Fuzuli ( ) is a city and the capital of the Fuzuli District of Azerbaijan.

The city had a population of 17,090 before its capture by Armenian forces on 23 August 1993, during the First Nagorno-Karabakh War, which resulted in the expulsion of the local Azerbaijani population and the city becoming a ghost town.

On 17 October 2020, Azerbaijani forces recaptured the city during the 2020 Nagorno-Karabakh war.

History

Russian rule 
Fuzuli was known as Qarabulaq until 1827 when it was renamed to Karyagino (). It was administrated as part of Dzhebrail Uyezd during the Russian Empire. The city later became the administrative center of the uezd ("county"), with the latter being eponymously renamed Karyaginsky Uyezd (pre-reform Russian: Карягинскій уѣздъ). According to the 1915 publication of the Caucasian Calendar, Karyagino had a population of 400 in 1914, mostly Russians.

The town was renamed to Füzuli in 1959. During the Soviet years, the city was the administrative centre of the Füzuli raion of Azerbaijan SSR. According to the 1979 census, 13,091 people lived in the city, of which 87% were Azerbaijanis and 7.4% were Russians and Ukrainians. Population rose to 17,090 in 1989.

Armenian occupation 
During the First Nagorno-Karabakh War, the city was captured by Armenian forces on 23 August 1993. The city subsequently became a ghost town after its capture by Armenian forces and the expatriation of its Azerbaijani population. Subsequently, it was made part of the Hadrut Province of the breakaway Republic of Artsakh and the town was renamed Varanda () during its existence. In 2010, the town had a population of 99. It was named after the medieval Armenian melikdom of Varanda, which ruled over the area of what later became Fuzuli.

Recapture by Azerbaijan 
In the context of the 2020 Nagorno-Karabakh war on October 17, 2020, the president of Azerbaijan, Ilham Aliyev stated that the Azerbaijani army had retaken control of the city. The next day, the Azerbaijani Ministry of Defence released a video from Fuzuli showing Azerbaijani soldiers raising the Azerbaijani flag in the centre of the city. On 16 November, Azerbaijani President Ilham Aliyev visited the city and hoisted the Azerbaijani flag on the territory of the former military base of the Armenian forces in Fuzuli.

Reconstruction 
As part of a massive reconstruction project, a new highway is to be built to Shusha via Fuzuli, according to President Aliyev who announced the plan to build during his 16 November 2020 visit to the ruins of the latter town. The process was started with immediate effect, press reports suggesting the new 101 km multi-lane highway should be finished by mid-2022.

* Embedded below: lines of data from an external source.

(** X4: the lines that [BENCH_RE] does not match do not count: dropping
    them from the text changes neither the records nor the error, and a
    text that parses gives one record per matching line. *)
Theorem parse_lines_ignores_unmatched (lines : list string) :
  parse_lines lines = parse_lines (filter line_matches lines) /\
  forall rows, parse_lines lines = Ok rows ->
               List.length rows = List.length (filter line_matches lines).
Proof.
  split; [apply parse_loop_filter|].
  intros rows H. apply parse_loop_length in H. exact H.
Qed.

(** *** Whitespace around a line *)

Lemma lstrip_space (ws : string) :
  Re.all_in Re.Space ws = true -> Text.lstrip ws = EmptyString.
Proof.
  induction ws as [|a ws IH]; simpl; [reflexivity|].
  intros H. apply andb_true_iff in H. destruct H as [Ha Hw].
  rewrite Ha. apply IH, Hw.
Qed.

Lemma lstrip_app_space (ws s : string) :
  Re.all_in Re.Space ws = true -> Text.lstrip (ws ++ s)%string = Text.lstrip s.
Proof.
  induction ws as [|a ws IH]; simpl; [reflexivity|].
  intros H. apply andb_true_iff in H. destruct H as [Ha Hw].
  rewrite Ha. apply IH, Hw.
Qed.

Lemma rstrip_space (ws : string) :
  Re.all_in Re.Space ws = true -> Text.rstrip ws = EmptyString.
Proof.
  induction ws as [|a ws IH]; simpl; [reflexivity|].
  intros H. apply andb_true_iff in H. destruct H as [Ha Hw].
  rewrite (IH Hw), Ha. reflexivity.
Qed.

Lemma rstrip_app_space (s ws : string) :
  Re.all_in Re.Space ws = true -> Text.rstrip (s ++ ws)%string = Text.rstrip s.
Proof.
  intros Hw. induction s as [|a s IH]; simpl.
  - apply rstrip_space, Hw.
  - rewrite IH. reflexivity.
Qed.

Lemma strip_padding (ws1 line ws2 : string) :
  Re.all_in Re.Space ws1 = true -> Re.all_in Re.Space ws2 = true ->
  Text.strip (ws1 ++ line ++ ws2)%string = Text.strip line.
Proof.
  intros H1 H2. unfold Text.strip. rewrite (lstrip_app_space ws1 _ H1).
  induction line as [|a line IH]; simpl.
  - rewrite (lstrip_space ws2 H2). reflexivity.
  - destruct (Text.is_space a); [exact IH|].
    change (String a (line ++ ws2)%string) with (String a line ++ ws2)%string.
    apply rstrip_app_space, H2.
Qed.

(** X5: whitespace before and after a line does not count: the line padded
    with whitespace on both sides is parsed as the line itself. *)
Theorem parse_lines_padding (ws1 ws2 line : string) (rest : list string) :
  Re.all_in Re.Space ws1 = true ->
  Re.all_in Re.Space ws2 = true ->
  parse_lines ((ws1 ++ line ++ ws2)%string :: rest) = parse_lines (line :: rest).
Proof.
  intros H1 H2. unfold parse_lines. simpl. unfold parse_line.
  rewrite (strip_padding ws1 line ws2 H1 H2). reflexivity.
Qed.

(** *** The lines of the grammar *)

(** On a run of the class followed by a text that stops it, the greedy
    repetition hands the whole run to the continuation first. *)
Lemma rep_greedy {A : Type} (c : Re.cclass) (t : string) :
  forall (s : string) (n : nat) (k : nat -> string -> option A) (res : A),
    Re.all_in c t = true -> stops c s = true ->
    k (n + String.length t)%nat s = Some res ->
    Re.rep c (t ++ s)%string n k = Some res.
Proof.
  induction t as [|a t IH]; intros s n k res Ht Hs Hk; simpl in *.
  - rewrite Nat.add_0_r in Hk.
    destruct s as [|b s]; simpl; [exact Hk|].
    simpl in Hs. apply negb_true_iff in Hs. rewrite Hs. exact Hk.
  - apply andb_true_iff in Ht. destruct Ht as [Ha Ht]. rewrite Ha.
    rewrite Nat.add_succ_r in Hk.
    rewrite (IH s (S n) k res Ht Hs Hk). reflexivity.
Qed.

Lemma go_Lit_app (l s : string) (pos : nat) (m : Re.Match)
    (k : nat -> string -> Re.Match -> option Re.Match) :
  Re.go (Re.Lit l) pos (l ++ s)%string m k = k (pos + String.length l)%nat s m.
Proof. simpl. rewrite strip_prefix_app. reflexivity. Qed.

Lemma go_Plus_greedy (c : Re.cclass) (t s : string) (pos : nat) (m : Re.Match)
    (k : nat -> string -> Re.Match -> option Re.Match) (res : Re.Match) :
  t <> EmptyString -> Re.all_in c t = true -> stops c s = true ->
  k (pos + String.length t)%nat s m = Some res ->
  Re.go (Re.Plus c) pos (t ++ s)%string m k = Some res.
Proof.
  intros Hne Ht Hs Hk. destruct t as [|a t]; [congruence|].
  simpl in Ht |- *. apply andb_true_iff in Ht. destruct Ht as [Ha Ht]. rewrite Ha.
  apply rep_greedy; [exact Ht | exact Hs | exact Hk].
Qed.

Lemma go_Group_greedy (name : string) (c : Re.cclass) (t s : string) (pos : nat)
    (m : Re.Match) (k : nat -> string -> Re.Match -> option Re.Match)
    (res : Re.Match) :
  t <> EmptyString -> Re.all_in c t = true -> stops c s = true ->
  k (pos + String.length t)%nat s ((name, t) :: m) = Some res ->
  Re.go (Re.Group name (Re.Plus c)) pos (t ++ s)%string m k = Some res.
Proof.
  intros Hne Ht Hs Hk.
  change (Re.go (Re.Plus c) pos (t ++ s)%string m
            (fun pos' s' m' =>
               k pos' s' ((name, substring 0 (pos' - pos) (t ++ s)%string) :: m'))
          = Some res).
  apply go_Plus_greedy; [exact Hne | exact Ht | exact Hs|].
  rewrite substring_prefix. exact Hk.
Qed.

Lemma stops_separator (c : Re.cclass) (w s : string) :
  separator w -> (forall a, Text.is_space a = true -> Re.in_class c a = false) ->
  stops c (w ++ s)%string = true.
Proof.
  intros [Hne Hw] Hc. destruct w as [|a w]; [congruence|].
  simpl in Hw |- *. apply andb_true_iff in Hw. destruct Hw as [Ha _].
  rewrite (Hc a Ha). reflexivity.
Qed.

Lemma space_not_digit (a : ascii) : Text.is_space a = true -> Text.is_digit a = false.
Proof.
  destruct a as [[] [] [] [] [] [] [] []]; vm_compute; congruence.
Qed.

Lemma space_not_digit_or_dot (a : ascii) :
  Text.is_space a = true -> Re.in_class Re.DigitOrDot a = false.
Proof.
  destruct a as [[] [] [] [] [] [] [] []]; vm_compute; congruence.
Qed.

Lemma space_not_nonspace (a : ascii) :
  Text.is_space a = true -> Re.in_class Re.NonSpace a = false.
Proof. simpl. intros ->. reflexivity. Qed.

Lemma all_in_weaken (c c' : Re.cclass) (t : string) :
  (forall a, Re.in_class c a = true -> Re.in_class c' a = true) ->
  Re.all_in c t = true -> Re.all_in c' t = true.
Proof.
  intros Hc. induction t as [|a t IH]; simpl; [reflexivity|].
  intros H. apply andb_true_iff in H. destruct H as [Ha Ht].
  rewrite (Hc a Ha), (IH Ht). reflexivity.
Qed.

Lemma all_in_app (c : Re.cclass) (t1 t2 : string) :
  Re.all_in c (t1 ++ t2)%string = Re.all_in c t1 && Re.all_in c t2.
Proof.
  induction t1 as [|a t1 IH]; simpl; [reflexivity|].
  rewrite IH, andb_assoc. reflexivity.
Qed.

Lemma digits_value_Some_digits (t : string) :
  forall acc z, Text.digits_value t acc = Some z -> Re.all_in Re.Digit t = true.
Proof.
  induction t as [|a t IH]; intros acc z H; cbn [Text.digits_value] in H.
  - reflexivity.
  - simpl. destruct (Text.is_digit a); [|discriminate]. exact (IH _ _ H).
Qed.

Lemma split_dot_spec (s : string) :
  match Text.split_dot s with
  | (i, None) => s = i
  | (i, Some f) => s = (i ++ "." ++ f)%string
  end.
Proof.
  induction s as [|a s IH]; simpl; [reflexivity|].
  destruct (Ascii.eqb a ".") eqn:Ea.
  - apply Ascii.eqb_eq in Ea. subst a. reflexivity.
  - destruct (Text.split_dot s) as [i [f|]]; simpl; rewrite IH at 1; reflexivity.
Qed.

Lemma digit_is_digit_or_dot (a : ascii) :
  Re.in_class Re.Digit a = true -> Re.in_class Re.DigitOrDot a = true.
Proof. simpl. intros ->. reflexivity. Qed.

(** [float()] accepts a token only if it is a non-empty run of digits and
    dots. *)
Lemma py_float_Ok_chars (t : string) (x : float) :
  Text.py_float t = Ok x -> t <> EmptyString /\ Re.all_in Re.DigitOrDot t = true.
Proof.
  unfold Text.py_float. pose proof (split_dot_spec t) as Hs.
  destruct (Text.split_dot t) as [i f].
  destruct (String.length i + String.length _)%nat eqn:El; [discriminate|].
  destruct (Text.digits_value _ 0) as [z|] eqn:Ed; [|discriminate].
  intros _. apply digits_value_Some_digits in Ed. rewrite all_in_app in Ed.
  apply andb_true_iff in Ed. destruct Ed as [Hi Hf].
  destruct f as [f|]; subst t.
  - split; [destruct i; discriminate|].
    rewrite !all_in_app, (all_in_weaken _ _ _ digit_is_digit_or_dot Hi),
      (all_in_weaken _ _ _ digit_is_digit_or_dot Hf). reflexivity.
  - split; [destruct i; simpl in El; [discriminate | discriminate]|].
    exact (all_in_weaken _ _ _ digit_is_digit_or_dot Hi).
Qed.

(** A text that ends with a non-empty run without whitespace is left as it
    is by [rstrip]. *)
Lemma rstrip_nonspace (t : string) :
  t <> EmptyString -> Re.all_in Re.NonSpace t = true ->
  Text.rstrip t = t.
Proof.
  induction t as [|a t IH]; [congruence|].
  intros _ H. simpl in H. apply andb_true_iff in H. destruct H as [Ha Ht].
  apply negb_true_iff in Ha. simpl.
  destruct t as [|b t].
  - simpl. rewrite Ha. reflexivity.
  - rewrite (IH ltac:(discriminate) Ht). reflexivity.
Qed.

Lemma rstrip_app_keep (x y : string) :
  y <> EmptyString -> Text.rstrip y = y -> Text.rstrip (x ++ y)%string = (x ++ y)%string.
Proof.
  intros Hne Hy. induction x as [|a x IH]; simpl; [exact Hy|].
  rewrite IH. destruct (x ++ y)%string eqn:E; [|reflexivity].
  destruct x; simpl in E; [congruence | discriminate].
Qed.

Lemma digit_or_dot_nonspace (a : ascii) :
  Re.in_class Re.DigitOrDot a = true -> Re.in_class Re.NonSpace a = true.
Proof.
  destruct a as [[] [] [] [] [] [] [] []]; vm_compute; congruence.
Qed.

On 5 January 2021, Azerbaijani president Ilham Aliyev, announced that an international airport was planned to be built near Fuzuli.  Four days later, the plan for a Fuzuli-Shusha railway was also made public. Fuzuli International Airport was inaugurated on 26 October 2021 by the presidents of Azerbaijan and Turkey.

Notable people 
 Ilyas Afandiyev — writer, Honored Artist of Azerbaijan SSR (1960), People's writer of the Azerbaijan SSR (1979).
 Gara Garayev — National footballer, Azerbaijani Footballer of the Year (2014), currently playing for the domestic Premier League side FK Qarabağ

Gallery

See also 
 Haji Alakbar Mosque

References

External links 

 
 World Gazetteer: Azerbaijan – World-Gazetteer.com

Populated places in Fuzuli District
Ghost towns in Azerbaijan
Ruins in Azerbaijan
Hadrut (province)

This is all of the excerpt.